Village in Kerala, India

Karingari is a village near Tharuvana in Vellamunda panchayath, Mananthavady area, Wayanad, Kerala, India.

==Important landmarks==
- Government Upper Primary School Karingari (G.U.P.S. Karingari) is a nine decade old public school in this village.
- Sree Mankandayalam devoted to Lord Ayappan on Parithiyatukunnel is the spiritual center historically open to everyone irrespective of caste, religion and creed.
- The other govt institution in this village is a veterinary clinic.
- Mechilaat Sreekrishna temple is situated near the Karingari- Nadakkal Road which is a connection road to the Tharuvana-Kommayad road.
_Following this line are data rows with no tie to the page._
(* ===== verification/Error.v ===== *)
(** * Status codes (src/src/libguac/error.c, guacamole/error-types.h)

    The status codes that the other components leave in [guac_error], their
    values and their texts.  The thread-local storage of [guac_error] itself
    is that of the platform: a component that sets it carries it in its state. *)

From S2P Require Import Prelude.
Local Open Scope Z_scope.

(** [GUAC_STATUS_NOT_INPLEMENTED] is an older name of [GUAC_STATUS_NOT_IMPLEMENTED]. *)

Inductive guac_status : Type :=
| GUAC_STATUS_SUCCESS
| GUAC_STATUS_NO_MEMORY
| GUAC_STATUS_CLOSED
| GUAC_STATUS_TIMEOUT
| GUAC_STATUS_SEE_ERRNO
| GUAC_STATUS_IO_ERROR
| GUAC_STATUS_INVALID_ARGUMENT
| GUAC_STATUS_INTERNAL_ERROR
| GUAC_STATUS_NO_SPACE
| GUAC_STATUS_INPUT_TOO_LARGE
| GUAC_STATUS_RESULT_TOO_LARGE
| GUAC_STATUS_PERMISSION_DENIED
| GUAC_STATUS_BUSY
| GUAC_STATUS_NOT_AVAILABLE
| GUAC_STATUS_NOT_SUPPORTED
| GUAC_STATUS_NOT_IMPLEMENTED
| GUAC_STATUS_TRY_AGAIN
| GUAC_STATUS_PROTOCOL_ERROR
| GUAC_STATUS_NOT_FOUND
| GUAC_STATUS_CANCELED
| GUAC_STATUS_OUT_OF_RANGE
| GUAC_STATUS_REFUSED
| GUAC_STATUS_TOO_MANY
| GUAC_STATUS_WOULD_BLOCK.

#[export] Instance guac_status_eq_dec : EqDecision guac_status.
Proof. solve_decision. Defined.

Definition guac_status_value (status : guac_status) : Z :=
  match status with
  | GUAC_STATUS_SUCCESS => 0
  | GUAC_STATUS_NO_MEMORY => 1
  | GUAC_STATUS_CLOSED => 2
  | GUAC_STATUS_TIMEOUT => 3
  | GUAC_STATUS_SEE_ERRNO => 4
  | GUAC_STATUS_IO_ERROR => 5
  | GUAC_STATUS_INVALID_ARGUMENT => 6
  | GUAC_STATUS_INTERNAL_ERROR => 7
  | GUAC_STATUS_NO_SPACE => 8
  | GUAC_STATUS_INPUT_TOO_LARGE => 9
  | GUAC_STATUS_RESULT_TOO_LARGE => 10
  | GUAC_STATUS_PERMISSION_DENIED => 11
  | GUAC_STATUS_BUSY => 12
  | GUAC_STATUS_NOT_AVAILABLE => 13
  | GUAC_STATUS_NOT_SUPPORTED => 14
  | GUAC_STATUS_NOT_IMPLEMENTED => 15
  | GUAC_STATUS_TRY_AGAIN => 16
  | GUAC_STATUS_PROTOCOL_ERROR => 17
  | GUAC_STATUS_NOT_FOUND => 18
  | GUAC_STATUS_CANCELED => 19
  | GUAC_STATUS_OUT_OF_RANGE => 20
  | GUAC_STATUS_REFUSED => 21
  | GUAC_STATUS_TOO_MANY => 22
  | GUAC_STATUS_WOULD_BLOCK => 23
  end.

Definition all_statuses : list guac_status :=
  [GUAC_STATUS_SUCCESS; GUAC_STATUS_NO_MEMORY; GUAC_STATUS_CLOSED;
   GUAC_STATUS_TIMEOUT; GUAC_STATUS_SEE_ERRNO; GUAC_STATUS_IO_ERROR;
   GUAC_STATUS_INVALID_ARGUMENT; GUAC_STATUS_INTERNAL_ERROR; GUAC_STATUS_NO_SPACE;
   GUAC_STATUS_INPUT_TOO_LARGE; GUAC_STATUS_RESULT_TOO_LARGE; GUAC_STATUS_PERMISSION_DENIED;
   GUAC_STATUS_BUSY; GUAC_STATUS_NOT_AVAILABLE; GUAC_STATUS_NOT_SUPPORTED;
   GUAC_STATUS_NOT_IMPLEMENTED; GUAC_STATUS_TRY_AGAIN; GUAC_STATUS_PROTOCOL_ERROR;
   GUAC_STATUS_NOT_FOUND; GUAC_STATUS_CANCELED; GUAC_STATUS_OUT_OF_RANGE;
   GUAC_STATUS_REFUSED; GUAC_STATUS_TOO_MANY; GUAC_STATUS_WOULD_BLOCK].

(** The status of a value, if it has one. *)

Definition guac_status_of_value (v : Z) : option guac_status :=
  list_find (λ s, guac_status_value s = v) all_statuses ≫= λ '(_, s), Some s.

(** [strerror] is the text the C library has for [errno]. *)

Definition guac_status_string (strerror : list byte) (status : Z) : list byte :=
  match guac_status_of_value status with
  | Some GUAC_STATUS_SUCCESS => lit "Success"
  | Some GUAC_STATUS_NO_MEMORY => lit "Insufficient memory"
  | Some GUAC_STATUS_CLOSED => lit "Closed"
  | Some GUAC_STATUS_TIMEOUT => lit "Timed out"
  | Some GUAC_STATUS_SEE_ERRNO => strerror
  | Some GUAC_STATUS_IO_ERROR => lit "Input/output error"
  | Some GUAC_STATUS_INVALID_ARGUMENT => lit "Invalid argument"
  | Some GUAC_STATUS_INTERNAL_ERROR => lit "Internal error"
  | Some GUAC_STATUS_NO_SPACE => lit "Insufficient space"
  | Some GUAC_STATUS_INPUT_TOO_LARGE => lit "Input too large"
  | Some GUAC_STATUS_RESULT_TOO_LARGE => lit "Result too large"
  | Some GUAC_STATUS_PERMISSION_DENIED => lit "Permission denied"
  | Some GUAC_STATUS_BUSY => lit "Resource busy"
  | Some GUAC_STATUS_NOT_AVAILABLE => lit "Resource not available"
  | Some GUAC_STATUS_NOT_SUPPORTED => lit "Not supported"
  | Some GUAC_STATUS_NOT_IMPLEMENTED => lit "Not implemented"
  | Some GUAC_STATUS_TRY_AGAIN => lit "Temporary failure"
  | Some GUAC_STATUS_PROTOCOL_ERROR => lit "Protocol violation"
  | Some GUAC_STATUS_NOT_FOUND => lit "Not found"
  | Some GUAC_STATUS_CANCELED => lit "Canceled"
  | Some GUAC_STATUS_OUT_OF_RANGE => lit "Value out of range"
  | Some GUAC_STATUS_REFUSED => lit "Operation refused"
  | Some GUAC_STATUS_TOO_MANY => lit "Insufficient resources"
  | Some GUAC_STATUS_WOULD_BLOCK => lit "Operation would block"
  | None => lit "UNKNOWN STATUS CODE"
  end.

Lemma status_of_value s : guac_status_of_value (guac_status_value s) = Some s.
Proof. by destruct s. Qed.

(** The texts tell the statuses apart, provided that of [errno] is none of them. *)

Lemma status_string_inj strerror s1 s2 :
  (∀ s, s ≠ GUAC_STATUS_SEE_ERRNO →
     strerror ≠ guac_status_string strerror (guac_status_value s)) →
  guac_status_string strerror (guac_status_value s1)
  = guac_status_string strerror (guac_status_value s2) → s1 = s2.
Proof.
  intros Hs. pose proof (Hs s1) as H1. pose proof (Hs s2) as H2. clear Hs.
  unfold guac_status_string in *. rewrite !status_of_value in *.
  destruct s1, s2; intros E; first [reflexivity|discriminate E|exfalso; eauto using eq_sym|exfalso].
  all: (by apply H1) || (by apply H2).
Qed.
(* ===== verification/LibString.v ===== *)
(** * The string functions of libguac (libguac/string.c)

    The bounded copy, append and join, the bounded search and the duplicates.
    A destination is a memory with an offset; a source string its contents.
    [strlcpy] and [strlcat] are the definitions of the file itself, which the
    C library's own replace where it has them with the same contract.  Sizes
    are natural numbers: the sizes of objects in memory, whose sums here stay
    far below [SIZE_MAX]. *)

From S2P Require Import Prelude CString CFormat Mem.

(** [write_at mem p s]: the bytes [s] stored from the offset [p]. *)

Definition write_at (mem : list byte) (p : nat) (s : list byte) : list byte :=
  take p mem ++ s ++ drop (p + length s) mem.

(** [REMAINING (n, length)] *)

Definition REMAINING (n length : nat) : nat := if (n <? length)%nat then 0 else n - length.

(** ** Numbers

    [%i] reads the [unsigned int] as an [int].  The first call measures, the second writes the
    string and its terminator. *)

Definition guac_itoa (dest : list byte) (p : nat) (integer : Z) : list byte * Z :=
  let s := fmt_d (i32 integer) in
  let str_size := length s in
  (write_at dest p (take str_size s ++ [x00]), Z.of_nat str_size).

(** ** Copying *)

Definition guac_strlcpy (mem : list byte) (dest : nat) (src : list byte) (n : nat)
    : list byte * nat :=
  let length := length src in
  if (n =? 0)%nat then (mem, length)
  else
    let copy_length := if (n <=? length)%nat then (n - 1)%nat else length in
    (write_at mem dest (take copy_length src ++ [x00]), length).

Definition strnlen (s : list byte) (n : nat) : nat := length (c_str (take n s)).

Definition guac_strlcat (mem : list byte) (dest : nat) (src : list byte) (n : nat)
    : list byte * nat :=
  let length := strnlen (drop dest mem) n in
  let '(mem, r) := guac_strlcpy mem (dest + length)%nat src (REMAINING n length) in
  (mem, (length + r)%nat).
This Sreekrishna temple runs under Thirunelli devoswam. This temple has Poojaas every days at morning (7.30am.9.00am), evening (6.30pm-8.00pm).

==Transportation==
Karingari can be accessed from Mananthavady or Kalpetta. The Periya ghat road connects Mananthavady to Kannur and Thalassery. The Thamarassery mountain road connects Calicut with Kalpetta. The Kuttiady mountain road connects Vatakara with Kalpetta and Mananthavady. The Palchuram mountain road connects Kannur and Iritty with Mananthavady. The road from Nilambur to Ooty is also connected to Wayanad through the village of Meppadi.

The nearest railway station is at Mysore and the nearest airports are Kozhikode International Airport-120 km, Bengaluru International Airport-290 km, and Kannur International Airport, 58 km.